**Aim of the task**
In the entries below, find the line containing "startup (P:=paypal) (G:=sandbox) env_bt". Write out that line and all lines after it, exactly, and nothing else.
*** Input Section Begins ***
(** The encoded traversal parameter is one segment, [..%2Fplans%2FP-3]. *)
Example encoded_traversal : encodeURIComponent "../plans/P-3" = "..%2Fplans%2FP-3".
Proof. reflexivity. Qed.

(** Express' matching: case-insensitive, a trailing slash tolerated, the
    mount point taking one extra slash; other paths and methods are not
    routed. *)
Example matching :
  app_match POST (split_path "/PAYMENT/Subscribe/") = Some (PayPalRoute PayPal.Payment.Subscribe, None) /\
  app_match GET (split_path "/braintree/test-connection") =
    Some (BraintreeRoute Braintree.Routes.TestConnection, None) /\
  app_match GET (split_path "/payment/subscribe") = None /\
  app_match GET (split_path "/payment/check-subscription/") = None /\
  app_match GET (split_path "/payment/check-subscription/a/b") = None /\
  app_match POST (split_path "/payment//subscribe") = Some (PayPalRoute PayPal.Payment.Subscribe, None) /\
  app_match POST (split_path "/payment///subscribe") = None.
Proof. repeat split; reflexivity. Qed.

(** A malformed escape answers 400, an unknown path 404, a JSON body
    that is not an object or array 400, before any handler runs. *)
Example rejected :
  fst (serve env0 (get "/payment/check-subscription/%E0%A4%A") world0) =
    Ok (mk_response 400 (JStr "Failed to decode param '%E0%A4%A'")) /\
  fst (serve env0 (get "/payment/plans") world0) =
    Ok (mk_response 404 (JStr "Cannot GET /payment/plans")) /\
  fst (serve env0 (mk_incoming POST "/payment/subscribe" (Some (JStr "P-3"))) world0) =
    Ok (mk_response 400 JUndef).
Proof. repeat split; vm_compute; reflexivity. Qed.

Lemma serve_check_subscription_param_witness :
  serve (P:=paypal) (G:=sandbox) env0
    (get ("/payment/check-subscription/" +:+ encodeURIComponent "../plans/P-3")) =
    on_paypal (PayPal.Payment.route_check_subscription env0
                 (mk_request (JObj [("subscriptionId", JStr "../plans/P-3")]) (JObj []))) /\
  serve (P:=paypal) (G:=sandbox) env0
    (get ("/braintree/check-subscription/" +:+ encodeURIComponent "../plans/P-3")) =
    on_braintree (Braintree.Routes.route_check_subscription
                    (mk_request (JObj [("subscriptionId", JStr "../plans/P-3")]) (JObj []))).
Proof. apply serve_check_subscription_param. done. Defined.

(** The environment of the scenarios with the Braintree credentials. *)
Definition env_bt : env :=
  (env0 ++ [("BRAINTREE_MERCHANT_ID", "m1"); ("BRAINTREE_PUBLIC_KEY", "pk1");
            ("BRAINTREE_PRIVATE_KEY", "sk1")])%list.

Lemma server_startup_log_witness :
  startup (P:=paypal) (G:=sandbox) env_bt world0 =
    (Ok tt, mk_world (w_proc world0)
              (w_log world0 ++ [mk_log LogInfo [JStr "AbC"];
                                mk_log LogInfo [JStr "Server running on port 3000"]]) (w_clock world0)).
Proof. apply server_startup_log; reflexivity. Defined.

(** [env0] sets no Braintree credential: the public key is reported. *)
Lemma server_startup_unconfigured_witness :
  startup (P:=paypal) (G:=sandbox) env0 world0 =
    (Throw (Braintree.Config.configuration_error "Missing publicKey"),
     mk_world (w_proc world0) (w_log world0 ++ [mk_log LogInfo [JStr "AbC"]]) (w_clock world0)).
Proof. apply (server_startup_unconfigured env0 "AbC" "publicKey"); reflexivity. Defined.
*** Input Section Ends ***
**Response to the exercise**
  startup (P:=paypal) (G:=sandbox) env_bt world0 =
    (Ok tt, mk_world (w_proc world0)
              (w_log world0 ++ [mk_log LogInfo [JStr "AbC"];
                                mk_log LogInfo [JStr "Server running on port 3000"]]) (w_clock world0)).
Proof. apply server_startup_log; reflexivity. Defined.

(** [env0] sets no Braintree credential: the public key is reported. *)
Lemma server_startup_unconfigured_witness :
  startup (P:=paypal) (G:=sandbox) env0 world0 =
    (Throw (Braintree.Config.configuration_error "Missing publicKey"),
     mk_world (w_proc world0) (w_log world0 ++ [mk_log LogInfo [JStr "AbC"]]) (w_clock world0)).
Proof. apply (server_startup_unconfigured env0 "AbC" "publicKey"); reflexivity. Defined.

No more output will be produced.